TASK INSTRUCTIONS — First find the line with "by rewrite Nat.sub_diag." in the entries below, then set down exactly every line through the line with "destruct Hs as [st Hs]. exists st.", that line included.

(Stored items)
────────────────────────────────────────

(* ===== verification/VfsSpec.v ===== *)
(** * Properties of the virtual filesystem

    The status of an in-memory path is that of the node the path names; the two status
    functions agree; and the working directory is stored as it was given. *)

From stdpp Require Import base list gmap strings list_numbers.
From Stdlib Require Import ZArith Lia.
From S2P Require Import Prelude RamFs FdTable Task Mbr Fat FatOps DiskStore StoreFs Ext2 Ext2Ops Ext2Block Ext2Alloc Ext2Sample Vfs.

Local Open Scope Z_scope.

Module vfs_spec.
Import fs ramfs ramfs_spec vfs.
Import (hints) fd_spec.

(** ** Status *)

Section Status.
Context {D : Type} `{BlockDevice D}.
Implicit Types (v w : Files D).

(** The short record says what the long one says. *)
Definition mode_kind (mode : Z) : StatKind :=
  let ty := Z.land mode 0xF000 in if ty =? S_IFREG then File else if ty =? S_IFDIR then Directory else Device.
Definition agrees (st : LinuxStat) (out : FileStat) : Prop :=
  st_size st = swrap 64 (size out) /\ kind out = kind_code (mode_kind (st_mode st)) /\ pad out = 0.

(** The results of the two functions side by side. *)
Definition same_answer (out : FileStat) (r : Z) (st : LinuxStat) (r' : Z) (o : FileStat) : Prop :=
  (r' = 0 <-> r = 0) /\ (r = 0 -> agrees st o) /\ (r <> 0 -> st = zeroed /\ o = out).

Lemma same_file out n ino st : fill_file n ino = Ret st -> same_answer out 0 st 0 (mkFileStat n (kind_code File) 0).
Proof. unfold fill_file. intros (m & _ & [= <-])%bind_Ret. by repeat split. Qed.
Lemma same_dir out ino : same_answer out 0 (fill_dir ino) 0 (mkFileStat 0 (kind_code Directory) 0).
Proof. by repeat split. Qed.
Lemma same_error out r r' : r <> 0 -> r' <> 0 -> same_answer out r zeroed r' out.
Proof. by repeat split. Qed.

Ltac same := first [by eapply same_file|apply same_dir|by apply same_error].

Lemma stat_ram_agree v file_ino dir_ino path out r st : stat_ram_linux file_ino dir_ino path v = Ret (r, st) ->
  exists r' o, stat_ram path out v = Ret (r', o) /\ same_answer out r st r' o.
Proof.
  unfold stat_ram_linux, stat_ram. destruct (ram v) as [f|]; [|intros [= <- <-]; eexists _, _; split; [done|same]].
  intros (d & -> & Hr)%bind_Ret. cbn [mbind outcome_mbind]. destruct d as [bytes|].
  - apply bind_Ret in Hr as (x & Hx & [= <- <-]). eexists _, _. split; [done|same].
  - apply bind_Ret in Hr as ([] & -> & [= <- <-]); cbn [mbind outcome_mbind]; eexists _, _; (split; [done|same]).
Qed.

(** The two status functions of the kernel agree: whenever the Linux one
    returns, the short one returns too, with the same effect on the filesystems;
    both succeed or both fail, on success the kinds and sizes are the same, and
    on failure neither reports anything. *)
Theorem stat_functions_agree s path out v r st w : vfs_stat_linux s path v = Ret (r, st, w) ->
  exists r' o, vfs_stat s path out v = Ret (r', o, w) /\ same_answer out r st r' o.
Proof.
  unfold vfs_stat_linux, vfs_stat. intros Hr. destruct (resolve path) as [p|p|p|d|p|p].
  - apply bind_Ret in Hr as ([r1 st1] & E & [= <- <- <-]). destruct (stat_ram_agree v 300 400 p out r1 st1 E) as (r' & o & -> & S). by exists r', o.
  - destruct (negb (is_present v)); [injection Hr as <- <- <-; eexists _, _; split; [done|same]|].
    apply bind_Ret in Hr as ([] & -> & Hr); cbn [mbind outcome_mbind].
    { injection Hr as <- <- <-. eexists _, _. split; [done|same]. }
    apply bind_Ret in Hr as ([fd u] & -> & Hr). cbn [mbind outcome_mbind]. destruct (fd <? 0).
    { injection Hr as <- <- <-. eexists _, _. split; [done|same]. }
    apply bind_Ret in Hr as ([n u'] & -> & Hr). cbn [mbind outcome_mbind]. apply bind_Ret in Hr as (x & Hx & [= <- <- <-]).
    eexists _, _. split; [done|same].
  - destruct (negb (ext2_ready v)); [injection Hr as <- <- <-; eexists _, _; split; [done|same]|].
    apply bind_Ret in Hr as ([[] u0] & -> & Hr); cbn [mbind outcome_mbind].
    { injection Hr as <- <- <-. eexists _, _. split; [done|same]. }
    apply bind_Ret in Hr as ([fd u] & -> & Hr). cbn [mbind outcome_mbind]. destruct (fd <? 0).
    { injection Hr as <- <- <-. eexists _, _. split; [done|same]. }
    apply bind_Ret in Hr as ([n u'] & -> & Hr). cbn [mbind outcome_mbind]. apply bind_Ret in Hr as (x & Hx & [= <- <- <-]).
    eexists _, _. split; [done|same].
  - injection Hr as <- <- <-. eexists _, _. split; [done|]. by repeat split.
  - apply bind_Ret in Hr as (f & -> & Hr). cbn [mbind outcome_mbind] in *. apply bind_Ret in Hr as ([r1 st1] & E & [= <- <- <-]).
    destruct (stat_ram_agree (set_ram v f) 500 600 p out r1 st1 E) as (r' & o & -> & S). by exists r', o.
  - destruct (is_store_root p); [injection Hr as <- <- <-; eexists _, _; split; [done|same]|].
    destruct (diskfs.parse_record_id p) as [id|]; [|injection Hr as <- <- <-; eexists _, _; split; [done|same]].
    apply bind_Ret in Hr as ([len|] & -> & Hr); cbn [mbind outcome_mbind]; [|injection Hr as <- <- <-; eexists _, _; split; [done|same]].
    apply bind_Ret in Hr as (x & Hx & [= <- <- <-]). eexists _, _. split; [done|same].
Qed.

(** ** In-memory paths *)

Lemma set_ram_same v f : ram v = Some f -> set_ram v (Some f) = v.
Proof. destruct v. cbn. by intros ->. Qed.

Lemma read_file_view f path : wf f -> read_file f path =
  Ret (match view f (comps path) with Some (AFile bytes) => Some bytes | _ => None end).
Proof.
  intros W. unfold read_file. destruct (resolve_cases f path W) as [(-> & ->)|(i & n & -> & _ & Hn & ->)]; [done|].
  apply idx_Ret in Hn as ->. cbn. rewrite is_dir_node_of. destruct (node_of n) eqn:Hk; [done|]. by apply node_of_file in Hk as [_ <-].
Qed.

Lemma is_ram_dir_view f path : wf f -> is_ram_dir f path = Ret (bool_decide (view f (comps path) = Some ADir)).
Proof.
  intros W. unfold is_ram_dir, list_dir. destruct (resolve_cases f path W) as [(-> & ->)|(i & n & -> & _ & Hn & ->)]; [done|].
  apply idx_Ret in Hn as ->. cbn. rewrite is_dir_node_of. by destruct (node_of n).
Qed.

Lemma has_none b : fdtable.has 0 b = false.
Proof. unfold fdtable.has. by rewrite Z.land_0_l. Qed.

Lemma open_plain f path t n : wf f -> view f (comps path) = Some n -> n <> ADir -> forall fd, fdtable.alloc_fd t = Some fd -> (fd < length t)%nat ->
  exists i nd, fdtable.open t path 0 f = Ret (Z.of_nat fd, <[fd := Some (fdtable.ramfs_entry i 0 false false)]> t, f) /\
    inodes f !! i = Some nd /\ node_of nd = n.
Proof.
  intros W Hv Hn fd Ha Hlt. unfold fdtable.open, fdtable.open_inode. rewrite !has_none. cbn [orb].
  destruct (resolve_cases f path W) as [(_ & E)|(i & nd & Hr & _ & Hi & E)]; [congruence|].
  rewrite E in Hv. injection Hv as Hv. unfold pbind, get. rewrite Hr. cbn [ok mbind outcome_mbind]. rewrite Ha.
  apply idx_Ret in Hi as Hi'. rewrite Hi'. cbn [mbind outcome_mbind]. rewrite set_idx_lt by done. exists i, nd. by subst.
Qed.

(** What [stat] says of an in-memory path, opening and reading it confirm. A
    file is reported as a regular file of its length, opens for reading without
    changing anything, and reads as its bytes; a directory is reported as one; and
    for a name that is not there both calls report that it is missing. *)
Theorem stat_open_and_read_agree {F E : Type} `{RawFile F} `{RawFile E} s path v f t fd (d : fdtable.devs F E) :
  resolve path = RamFS path -> ram v = Some f -> wf f -> fdtable.alloc_fd t = Some fd -> length t = fdtable.MAX_FD -> 
  match view f (comps path) with
  | Some (AFile bytes) => Z.of_nat (length bytes) + 511 <= fdtable.i64_max ->
      exists st t' t'', vfs_stat_linux s path v = Ret (0, st, v) /\
        st_mode st = Z.lor S_IFREG 0x1A4 /\ st_size st = Z.of_nat (length bytes) /\
        vfs_open s path 0 t v = Ret (Z.of_nat fd, t', v) /\
        fdtable.read_fd t' f (Z.of_nat fd) (replicate (length bytes) 0) d = Ret (st_size st, bytes, t'', d)
  | Some ADir => exists st, vfs_stat_linux s path v = Ret (0, st, v) /\ st_mode st = Z.lor S_IFDIR 0x1ED
  | None => vfs_stat_linux s path v = Ret (-2, zeroed, v) /\ vfs_open s path 0 t v = Ret (-2, t, v)
  end.
Proof.
  intros Hp Hram W Ha Hlen. unfold vfs_stat_linux, vfs_open, open_ram, open_ram_file, stat_ram_linux. rewrite Hp, Hram.
  rewrite (read_file_view f path W), (is_ram_dir_view f path W). cbn [mbind outcome_mbind].
  assert (Hfd : (fd < length t)%nat).
  { unfold fdtable.alloc_fd in Ha. apply fmap_Some in Ha as (k & Hk & ->). apply position_lt in Hk. rewrite length_drop in Hk. lia. }
  destruct (view f (comps path)) as [[|bytes]|] eqn:Hv.
  - eexists. split; [by rewrite bool_decide_eq_true_2|done].
  - intros Hb. destruct (open_plain f path t _ W Hv ltac:(done) fd Ha Hfd) as (i & nd & Ho & Hi & Hnd).
    apply node_of_file in Hnd as [Hk <-]. rewrite bool_decide_eq_false_2 by done. cbn [mbind outcome_mbind]. rewrite Ho. cbn [mbind outcome_mbind].
    rewrite (set_ram_same v f Hram). unfold fill_file. rewrite cadd_le by (unfold u64_max, fdtable.i64_max in *; lia). cbn [mbind outcome_mbind].
    assert (Hsz : swrap 64 (Z.of_nat (length (data nd))) = Z.of_nat (length (data nd))).
    { unfold swrap, fdtable.i64_max in *. rewrite Z.mod_small by lia. destruct (Z.ltb_spec (Z.of_nat (length (data nd))) (2 ^ (64 - 1))); lia. }
    eexists _, _, _. split; [done|]. split; [done|]. split; [done|]. split; [done|]. cbn [st_size]. rewrite Hsz.
    rewrite (fd_spec.read_fd_spec (<[fd := Some (fdtable.ramfs_entry i 0 false false)]> t) f d fd (fdtable.ramfs_entry i 0 false false) nd);
      [|lia|by apply list_lookup_insert_eq|done|done|done|cbn; lia|unfold u64_max, fdtable.i64_max in *; lia].
    cbn [fdtable.offset fdtable.ramfs_entry]. change (Z.to_nat 0) with 0%nat. rewrite drop_0, length_replicate, take_ge by done.
    unfold splice. rewrite take_0, app_nil_l, drop_ge by (rewrite ?length_replicate; lia). by rewrite app_nil_r.
  - split; [by rewrite bool_decide_eq_false_2|]. rewrite bool_decide_eq_false_2 by done. cbn [mbind outcome_mbind].
    unfold fdtable.open, fdtable.open_inode. rewrite !has_none. unfold pbind, get.
    destruct (resolve_cases f path W) as [(-> & _)|(i & nd & _ & _ & _ & E')]; [|congruence]. cbn. by rewrite (set_ram_same v f Hram).
Qed.
End Status.

(** ** The working directory *)

(** What is stored: the path with a slash at its end. *)
Definition slashed (path : list Z) : list Z := if bool_decide (last path = Some SLASH) then path else path ++ [SLASH].

Lemma chdir_norm_ok path : path <> [] -> (length path < 127)%nat ->
  exists norm, chdir_norm path = Ret (norm, length (slashed path)) /\ take (length (slashed path)) norm = slashed path.
Proof.
  intros Hne Hlen. unfold chdir_norm, task.CWD_MAX. rewrite (Nat.min_l _ (128 - 1)), take_ge by lia.
  rewrite copy_at_le by (rewrite length_replicate; lia). cbn [mbind outcome_mbind]. set (norm := splice (replicate 128 0) 0 path).
  assert (Hn : length norm = 128%nat) by (unfold norm; rewrite length_splice; rewrite length_replicate; lia).
  assert (Hpre : forall i, (i < length path)%nat -> norm !! i = path !! i).
  { intros i Hi. unfold norm, splice. rewrite take_0, app_nil_l. by apply lookup_app_l. }
  assert (Htake : take (length path) norm = path).
  { apply list_eq. intros i. destruct (decide (i < length path)%nat); [by rewrite lookup_take_lt, Hpre|].
    rewrite !(proj2 (lookup_ge_None _ _)); [done|lia|rewrite length_take; lia]. }
  assert (exists x, last path = Some x) as [x Hx] by (destruct (last path) eqn:E; [eauto|by apply last_None in E]).
  assert (Hi : norm !! (length path - 1)%nat = Some x).
  { rewrite Hpre by (destruct path; cbn; [done|lia]). rewrite <- Hx, last_lookup. f_equal. lia. }
  apply idx_Ret in Hi as ->. cbn [mbind outcome_mbind]. unfold slashed. rewrite Hx.
  destruct (Z.eqb_spec x SLASH) as [->|Hne'].
  - rewrite bool_decide_eq_true_2 by done. by exists norm.
  - rewrite bool_decide_eq_false_2 by congruence. destruct (Nat.ltb_spec (length path) (128 - 1)); [|lia].
    rewrite set_idx_lt by lia. cbn [mbind outcome_mbind]. rewrite length_app. exists (<[length path := SLASH]> norm).
    split; [by rewrite Nat.add_comm|]. rewrite take_insert_lt by (cbn; lia).
    rewrite Nat.add_comm. cbn [length Nat.add]. rewrite (take_S_r _ _ (default 0 (norm !! length path))).
    + rewrite Htake, insert_app_r_alt by lia. by rewrite Nat.sub_diag.
    + destruct (norm !! length path) eqn:E; [done|]. apply lookup_ge_None in E. lia.
Qed.

(** ** Files that cannot be examined *)

#[local] Opaque ext2_sample.mounted.

Definition sample_files : Files RamDisk :=
  mkFiles None (fatfs.new tt) (ext2.mkExt2 (ext2.state ext2_sample.mounted) (ext2.scratch ext2_sample.mounted) tt)
    (disk_store.mkStores (replicate 4 false) [None; None; None; Some (ext2.disk ext2_sample.mounted)]).

Fixpoint open_times (n : nat) (path : list Z) (flags : Z) t (v : Files RamDisk) : outcome (list Z * Files RamDisk) :=
  match n with
  | O => Ret ([], v)
  | S n' =>
      let! (fd, t, v) := vfs_open (mkStats 0 0 0) path flags t v in
      let! (fds, v) := open_times n' path flags t v in Ret (fd :: fds, v)
  end.

(** Examining an ext2 file needs a free slot of the driver's descriptor table:
    when programs hold all sixteen, [stat] of a file that is there reports that it
    does not exist. *)
Theorem stat_needs_a_free_descriptor :
  (let! (fds, v) := open_times 16 (str "/ext2/a") 66 fdtable.new sample_files in
   let! (r, st, v) := vfs_stat_linux (mkStats 0 0 0) (str "/ext2/a") v in
   let! (fds1, v1) := open_times 15 (str "/ext2/a") 66 fdtable.new sample_files in
   let! (r1, st1, v1) := vfs_stat_linux (mkStats 0 0 0) (str "/ext2/a") v1 in
   Ret (forallb (fun fd => 0 <=? fd) fds, r, r1)) = Ret (true, -2, 0).
Proof. vm_compute. reflexivity. Qed.

(** ** Witnesses *)

Definition hello_files : Files RamDisk := set_ram sample_files (Some fd_spec.hello).

Lemma stat_functions_agree_witness : exists st o,
  vfs_stat_linux (mkStats 0 0 0) (str "/h") hello_files = Ret (0, st, hello_files) /\
  vfs_stat (mkStats 0 0 0) (str "/h") (mkFileStat 9 9 9) hello_files = Ret (0, o, hello_files) /\ agrees st o.
Proof.
  assert (Hs : exists st, vfs_stat_linux (mkStats 0 0 0) (str "/h") hello_files = Ret (0, st, hello_files)) by (eexists; reflexivity).
  destruct Hs as [st Hs]. exists st.
  destruct (stat_functions_agree (mkStats 0 0 0) (str "/h") (mkFileStat 9 9 9) hello_files 0 st hello_files Hs) as (r' & o & Ho & Hr & Ha & _).
  exists o. rewrite (proj2 Hr eq_refl) in Ho. split; [exact Hs|]. split; [exact Ho|exact (Ha eq_refl)].
Defined.

Lemma stat_open_and_read_agree_witness : exists st t' t'',
  vfs_stat_linux (mkStats 0 0 0) (str "/h") hello_files = Ret (0, st, hello_files) /\ st_size st = 3 /\
  vfs_open (mkStats 0 0 0) (str "/h") 0 fdtable.new hello_files = Ret (3, t', hello_files) /\
  fdtable.read_fd t' fd_spec.hello 3 [0; 0; 0] fd_spec.idle = Ret (st_size st, [1; 2; 3], t'', fd_spec.idle).
Proof.
  destruct (stat_open_and_read_agree (mkStats 0 0 0) (str "/h") hello_files fd_spec.hello fdtable.new 3 fd_spec.idle) as (st & t' & t'' & Hs & _ & Hn & Ho & Hr);
    [reflexivity|reflexivity|exact fd_spec.hello_wf|reflexivity|reflexivity|vm_compute; discriminate|].
  exists st, t', t''. split; [exact Hs|]. split; [exact Hn|]. split; [exact Ho|exact Hr].
Defined.
End vfs_spec.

────────────────────────────────────────

ANSWER AREA —
    + rewrite Htake, insert_app_r_alt by lia. by rewrite Nat.sub_diag.
    + destruct (norm !! length path) eqn:E; [done|]. apply lookup_ge_None in E. lia.
Qed.

(** ** Files that cannot be examined *)

#[local] Opaque ext2_sample.mounted.

Definition sample_files : Files RamDisk :=
  mkFiles None (fatfs.new tt) (ext2.mkExt2 (ext2.state ext2_sample.mounted) (ext2.scratch ext2_sample.mounted) tt)
    (disk_store.mkStores (replicate 4 false) [None; None; None; Some (ext2.disk ext2_sample.mounted)]).

Fixpoint open_times (n : nat) (path : list Z) (flags : Z) t (v : Files RamDisk) : outcome (list Z * Files RamDisk) :=
  match n with
  | O => Ret ([], v)
  | S n' =>
      let! (fd, t, v) := vfs_open (mkStats 0 0 0) path flags t v in
      let! (fds, v) := open_times n' path flags t v in Ret (fd :: fds, v)
  end.

(** Examining an ext2 file needs a free slot of the driver's descriptor table:
    when programs hold all sixteen, [stat] of a file that is there reports that it
    does not exist. *)
Theorem stat_needs_a_free_descriptor :
  (let! (fds, v) := open_times 16 (str "/ext2/a") 66 fdtable.new sample_files in
   let! (r, st, v) := vfs_stat_linux (mkStats 0 0 0) (str "/ext2/a") v in
   let! (fds1, v1) := open_times 15 (str "/ext2/a") 66 fdtable.new sample_files in
   let! (r1, st1, v1) := vfs_stat_linux (mkStats 0 0 0) (str "/ext2/a") v1 in
   Ret (forallb (fun fd => 0 <=? fd) fds, r, r1)) = Ret (true, -2, 0).
Proof. vm_compute. reflexivity. Qed.

(** ** Witnesses *)

Definition hello_files : Files RamDisk := set_ram sample_files (Some fd_spec.hello).

Lemma stat_functions_agree_witness : exists st o,
  vfs_stat_linux (mkStats 0 0 0) (str "/h") hello_files = Ret (0, st, hello_files) /\
  vfs_stat (mkStats 0 0 0) (str "/h") (mkFileStat 9 9 9) hello_files = Ret (0, o, hello_files) /\ agrees st o.
Proof.
  assert (Hs : exists st, vfs_stat_linux (mkStats 0 0 0) (str "/h") hello_files = Ret (0, st, hello_files)) by (eexists; reflexivity).
  destruct Hs as [st Hs]. exists st.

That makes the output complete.